I live in Missouri. Missouri applied to the Federal government for Statehood in 1818. Missouri was admitted as a State by an Act of Congress in 1821. What do you mean by the assertion that a State may remove itself from the Union by seceding from it, by the same mechanism by which it entered the Union? If it were by "the same mechanism", would that not also require an Act of Congress to remove the Statehood of Missouri?
Cordially,
See post #79
I was referring to the original States that formed the Union.
States organized by their inhabitants later on and admitted to the Union, under Article IV (q.v.), come into the same status as the original States by the act of admission. Therefore Missouri, although organized later and admitted by the Congress, becomes as a new State the peer and equal of every other State, with all the powers and sovereignty of the original 13, including the reserved powers that the original 13 retained at ratification.

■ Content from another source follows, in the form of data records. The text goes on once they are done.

(* ===== verification/BinderHold.v ===== *)
(** * What buffers hold

    A buffer holds the node it was sent to and the nodes that its objects name.  [good s l] is
    the invariant of binder's nodes and references when the buffers in [l] hold what they
    name; the operations of BinderRef.v keep it. *)
From stdpp Require Import prelude gmap list sorting.
From Stdlib Require Import ZArith Lia ZifyBool.
From S2P Require Import Prelude ListHead ListHeap Rbtree BinderRef BinderShape BinderNodes BinderCount.
Open Scope Z_scope.

Module BinderHold.
Import BinderRef BinderShape BinderNodes BinderCount.
Implicit Types (s : binder) (N : gmap Z binder_node) (R : gmap Z binder_ref) (nd : binder_node) (rf : binder_ref) (Hs Hw hs hw : list Z) (d : list Z) (l : list binder_buffer).

Definition named N (Q ptr n : Z) : Prop := exists nd, N !! n = Some nd /\ n_proc nd = Q /\ n_ptr nd = ptr.
Definition binder_type (st : bool) : Z := if st then BINDER_TYPE_BINDER else BINDER_TYPE_WEAK_BINDER.
(** The nodes that the objects at [offs] name. *)
Inductive holds N (Q size : Z) d : list Z -> list Z -> list Z -> Prop :=
  | holds_nil : holds N Q size d [] [] []
  | holds_binder off offs st ptr n hs hw : bad_offset size off = false -> d !! word_at off 0 = Some (binder_type st) -> d !! word_at off 2 = Some ptr -> named N Q ptr n ->
      holds N Q size d offs hs hw -> holds N Q size d (off :: offs) (hold st n (hs, hw)).1 (hold st n (hs, hw)).2
  | holds_other off offs type w hs hw : bad_offset size off = false -> d !! word_at off 0 = Some type -> type <> BINDER_TYPE_BINDER -> type <> BINDER_TYPE_WEAK_BINDER -> d !! word_at off 2 = Some w ->
      holds N Q size d offs hs hw -> holds N Q size d (off :: offs) hs hw.
Definition target_holds N (b : binder_buffer) : Prop := target_node b <> 0 -> exists nd, N !! target_node b = Some nd /\ n_proc nd = b_proc b.
Definition target_list (b : binder_buffer) : list Z := if target_node b =? 0 then [] else [target_node b].
Inductive bufs_hold N : list binder_buffer -> list Z -> list Z -> Prop :=
  | bufs_nil : bufs_hold N [] [] []
  | bufs_cons b l hs hw Hs Hw : target_holds N b -> holds N (b_proc b) (b_data_size b) (b_data b) (b_offsets b) hs hw -> bufs_hold N l Hs Hw -> bufs_hold N (b :: l) (target_list b ++ hs ++ Hs) (hw ++ Hw).

(** Nodes keep their names. *)
Definition ids N N' : Prop := forall n nd nd', N !! n = Some nd -> N' !! n = Some nd' -> n_proc nd' = n_proc nd /\ n_ptr nd' = n_ptr nd.
Definition keeps N N' (n : Z) : Prop := forall nd, N !! n = Some nd -> exists nd', N' !! n = Some nd' /\ n_proc nd' = n_proc nd /\ n_ptr nd' = n_ptr nd.
Lemma holds_mono N N' Q size d offs hs hw : (forall n, n ∈ hs \/ n ∈ hw -> keeps N N' n) -> holds N Q size d offs hs hw -> holds N' Q size d offs hs hw.
Proof.
  intros Hn. induction 1 as [|off offs st ptr n hs hw Hb H0 H2 (nd & E & Hp & Hq) H IH|off offs type w hs hw Hb H0 Hn1 Hn2 H2 H IH]; [constructor| |by econstructor; eauto].
  apply holds_binder with (ptr := ptr); [done..| |apply IH; intros x Hx; apply Hn; destruct st; cbn; set_solver +Hx]. destruct (Hn n ltac:(destruct st; cbn; set_solver +) nd E) as (nd' & E' & Hp' & Hq'). exists nd'. split_and!; [done|congruence..].
Qed.
Lemma bufs_hold_keep N N' l Hs Hw : (forall n, n ∈ Hs \/ n ∈ Hw -> keeps N N' n) -> bufs_hold N l Hs Hw -> bufs_hold N' l Hs Hw.
Proof.
  intros Hn. induction 1 as [|b l hs hw Hs Hw Ht Hh H IH]; [constructor|]. constructor.
  - intros H0. destruct (Ht H0) as (nd & E & Hp). destruct (Hn (target_node b) ltac:(left; unfold target_list; rewrite (proj2 (Z.eqb_neq _ _) H0); set_solver +) nd E) as (nd' & E' & Hp' & _). exists nd'. split; [done|congruence].
  - eapply holds_mono; [|done]. intros n Hx. apply Hn. set_solver +Hx.
  - apply IH. intros n Hx. apply Hn. set_solver +Hx.
Qed.
Lemma bufs_hold_mono N N' l Hs Hw : ids N N' -> (forall n, n ∈ Hs \/ n ∈ Hw -> is_Some (N' !! n)) -> bufs_hold N l Hs Hw -> bufs_hold N' l Hs Hw.
Proof. intros Hi Hn. apply bufs_hold_keep. intros n Hx nd E. destruct (Hn n Hx) as [nd' E']. exists nd'. split; [done|]. by eapply Hi. Qed.
Lemma bufs_hold_perm N l l' Hs Hw : l ≡ₚ l' -> bufs_hold N l Hs Hw -> exists Hs' Hw', bufs_hold N l' Hs' Hw' /\ Hs ≡ₚ Hs' /\ Hw ≡ₚ Hw'.
Proof.
  intros Hp. revert Hs Hw. induction Hp as [|b l l' Hp IH|b c l|l1 l2 l3 H1 IH1 H2 IH2]; intros Hs Hw Hh.
  - by exists Hs, Hw.
  - inversion Hh as [|? ? hs hw Hs0 Hw0 Ht Ho Hr]; subst. destruct (IH _ _ Hr) as (Hs' & Hw' & ? & E1 & E2). exists (target_list b ++ hs ++ Hs'), (hw ++ Hw'). split_and!; [by constructor|by rewrite E1|by rewrite E2].
  - inversion Hh as [|? ? hs hw Hs0 Hw0 Ht Ho Hr]; subst. inversion Hr as [|? ? hs' hw' Hs1 Hw1 Ht' Ho' Hr']; subst. eexists _, _. split; [constructor; [done..|]; by constructor|]. split; solve_Permutation.
  - destruct (IH1 _ _ Hh) as (Hs1 & Hw1 & Hh1 & E1 & F1). destruct (IH2 _ _ Hh1) as (Hs2 & Hw2 & Hh2 & E2 & F2). exists Hs2, Hw2. split_and!; [done|by rewrite E1|by rewrite F1].
Qed.
Lemma holds_app N Q size d o1 o2 hs1 hw1 hs2 hw2 : holds N Q size d o1 hs1 hw1 -> holds N Q size d o2 hs2 hw2 -> holds N Q size d (o1 ++ o2) (hs1 ++ hs2) (hw1 ++ hw2).
Proof.
  intros H1 H2. induction H1 as [|off offs st ptr n hs hw Hb H0 Hp Hn H IH|off offs type w hs hw Hb H0 Hn1 Hn2 Hp H IH]; cbn; [done| |by econstructor; eauto].
  pose proof (holds_binder _ _ _ _ _ _ _ _ _ _ _ Hb H0 Hp Hn IH) as Hx. by destruct st.
Qed.

(** ** The invariant *)
Record good s l : Prop := {
  g_shape : shape [] s;
  g_counts : exists Hs Hw, bufs_hold (bnodes s) l Hs Hw /\ counts 0 None (binder_context_mgr_node s) (bnodes s) (brefs s) Hs Hw;
}.
Lemma good_perm s l l' : l ≡ₚ l' -> good s l -> good s l'.
Proof. intros Hp [H1 (Hs & Hw & H2 & H3)]. destruct (bufs_hold_perm _ _ _ _ _ Hp H2) as (Hs' & Hw' & H2' & E1 & E2). split; [done|]. exists Hs', Hw'. split; [done|]. by eapply counts_perm. Qed.
Lemma good_step s s' l N R : good s l -> step_to [] s s' N R -> ids (bnodes s) N ->
  (forall Hs Hw, counts 0 None (binder_context_mgr_node s) (bnodes s) (brefs s) Hs Hw -> counts 0 None (binder_context_mgr_node s) N R Hs Hw) -> good s' l.
Proof.
  intros [H1 (Hs & Hw & H2 & H3)] [G1 G2 G3 G4] Hi Hc. split; [done|]. exists Hs, Hw. rewrite G3, G4, (fr_mgr _ _ G2). specialize (Hc _ _ H3). split; [|done].
  eapply bufs_hold_mono; [exact Hi| |exact H2]. intros n Hn. destruct (co_held _ _ _ _ _ _ _ Hc n Hn) as (nd & E & _). by exists nd.
Qed.
Lemma ids_refl N : ids N N. Proof. intros n nd nd' E E'. rewrite E in E'. by injection E' as <-. Qed.
Lemma ids_alter N n nd (o : option binder_node) : N !! n = Some nd -> (forall nd', o = Some nd' -> n_proc nd' = n_proc nd /\ n_ptr nd' = n_ptr nd) -> ids N (partial_alter (λ _, o) n N).
Proof.
  intros E Ho x y y' Ey Ey'. destruct (decide (x = n)) as [->|Hx]; [rewrite lookup_partial_alter_eq in Ey'; rewrite E in Ey; injection Ey as <-; by apply Ho|]. rewrite lookup_partial_alter_ne in Ey' by done. rewrite Ey in Ey'. by injection Ey' as <-.
Qed.
Lemma ids_insert N n nd nd' : N !! n = Some nd -> n_proc nd' = n_proc nd -> n_ptr nd' = n_ptr nd -> ids N (<[n := nd']> N).
Proof. intros E Hp Hq. apply (ids_alter N n nd (Some nd') E). intros ? [= <-]. done. Qed.
Lemma ids_new N n nd : N !! n = None -> ids N (<[n := nd]> N).
Proof. intros E x y y' Ey Ey'. rewrite lookup_insert_ne in Ey' by congruence. rewrite Ey in Ey'. by injection Ey' as <-. Qed.
Lemma dec_result_id st internal nd nd' : dec_result st internal nd = Some nd' -> nd' = dec_counts st internal nd.
Proof. unfold dec_result. destruct (if st then _ else _); [congruence|]. destruct (negb _ && _); [congruence|]. destruct (bool_decide _ && _ && _); congruence. Qed.
Lemma ids_dec N n nd st internal : N !! n = Some nd -> ids N (partial_alter (λ _, dec_result st internal nd) n N).
Proof. intros E. apply (ids_alter _ _ _ _ E). intros nd' ->%dec_result_id. apply dec_counts_id. Qed.
Lemma ids_del N n nd r st : N !! n = Some nd -> ids N (partial_alter (λ _, del_result r st nd) n N).
Proof. intros E. apply (ids_alter _ _ _ _ E). intros nd' H. unfold del_result in H. apply dec_result_id in H as ->. by destruct st. Qed.

(** ** Lookups *)
Lemma key_unique D s k P x y : trees D s -> is_Some (bprocs s !! P) -> member s k P x -> (k, x) ∉ D -> member s k P y -> (k, y) ∉ D -> key s k x = key s k y -> x = y.
Proof.
  intros [Ht] [pr E] Hx Dx Hy Dy Hk. destruct (Ht P pr k E) as (l & _ & Hs & Hl). assert (x ∈ l) as (l1 & l2 & ->)%list_elem_of_split by (by apply Hl). assert (y ∈ l1 ++ x :: l2) as Hyl by (by apply Hl).
  apply StronglySorted_app in Hs as (H1 & H2 & H3). apply StronglySorted_cons in H3 as [H3 _]. rewrite Forall_forall in H3. apply elem_of_app in Hyl as [Hyl|[->|Hyl]%elem_of_cons]; [|done|].
  - specialize (H1 y x Hyl ltac:(set_solver +)). unfold klt in H1. lia.
  - specialize (H3 y Hyl). unfold klt in H3. lia.
Qed.
Lemma named_unique s P ptr x y : shape [] s -> is_Some (bprocs s !! P) -> named (bnodes s) P ptr x -> named (bnodes s) P ptr y -> x = y.
Proof.
  intros Hs HP (nx & Ex & Px & Qx) (ny & Ey & Py & Qy). eapply (key_unique [] s By_ptr P); [apply Hs|done|by exists nx|apply not_elem_of_nil|by exists ny|apply not_elem_of_nil|]. cbn. rewrite Ex, Ey. congruence.
Qed.
Lemma get_node_run s P ptr : shape [] s -> is_Some (bprocs s !! P) -> exists n, binder_get_node P ptr s = Some (n, s) /\ ((n = 0 /\ forall x, ~ named (bnodes s) P ptr x) \/ (n <> 0 /\ named (bnodes s) P ptr n)).
Proof.
  intros Hs HP. destruct (find_run [] s By_ptr P ptr (sh_trees _ _ Hs) HP) as (n & Hrun & H). exists n. split; [exact Hrun|]. destruct H as [[-> H]|(H0 & (nd & E & Hp) & _ & Hk)]; [left|right].
  - split; [done|]. intros x (nd & E & Hp & Hq). apply (H x); [by exists nd|apply not_elem_of_nil|cbn; by rewrite E].
  - split; [done|]. exists nd. cbn in Hk. rewrite E in Hk. done.
Qed.
Lemma get_ref_run s P (d : Z) : shape [] s -> is_Some (bprocs s !! P) ->
  exists r, binder_get_ref P d s = Some (r, s) /\ ((r = 0 /\ forall x rf, brefs s !! x = Some rf -> r_proc rf = P -> desc rf <> d) \/ (r <> 0 /\ exists rf, brefs s !! r = Some rf /\ r_proc rf = P /\ desc rf = d)).
Proof.
  intros Hs HP. destruct (find_run [] s By_desc P d (sh_trees _ _ Hs) HP) as (r & Hrun & H). exists r. split; [exact Hrun|]. destruct H as [[-> H]|(H0 & (rf & E & Hp) & _ & Hk)]; [left|right].
  - split; [done|]. intros x rf E Hp Hd. apply (H x); [by exists rf|apply not_elem_of_nil|cbn; by rewrite E].
  - split; [done|]. exists rf. cbn in Hk. rewrite E in Hk. done.
Qed.
Lemma good_ref s l r rf : good s l -> brefs s !! r = Some rf -> exists nd, bnodes s !! r_node rf = Some nd /\ r ∈ refs nd.
Proof. intros [_ (Hs & Hw & _ & Hc)] E. by apply (co_ref _ _ _ _ _ _ _ Hc). Qed.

Net-net, Missourians receive an accession of power and sovereignty that they didn't have before, as territorials and U.S. nationals living in a territory. That they receive it from the Union does not mean that they are creatures of, and subordinate to, the earlier States or the federal government. They enter the Union as new peers -- not on their knees as supplicants and clients.
Adolf Hitler was of the opinion that our States were creatures of the U.S. Government and therefore its thralls. But then he never did know or care much about the power that compassed his destruction.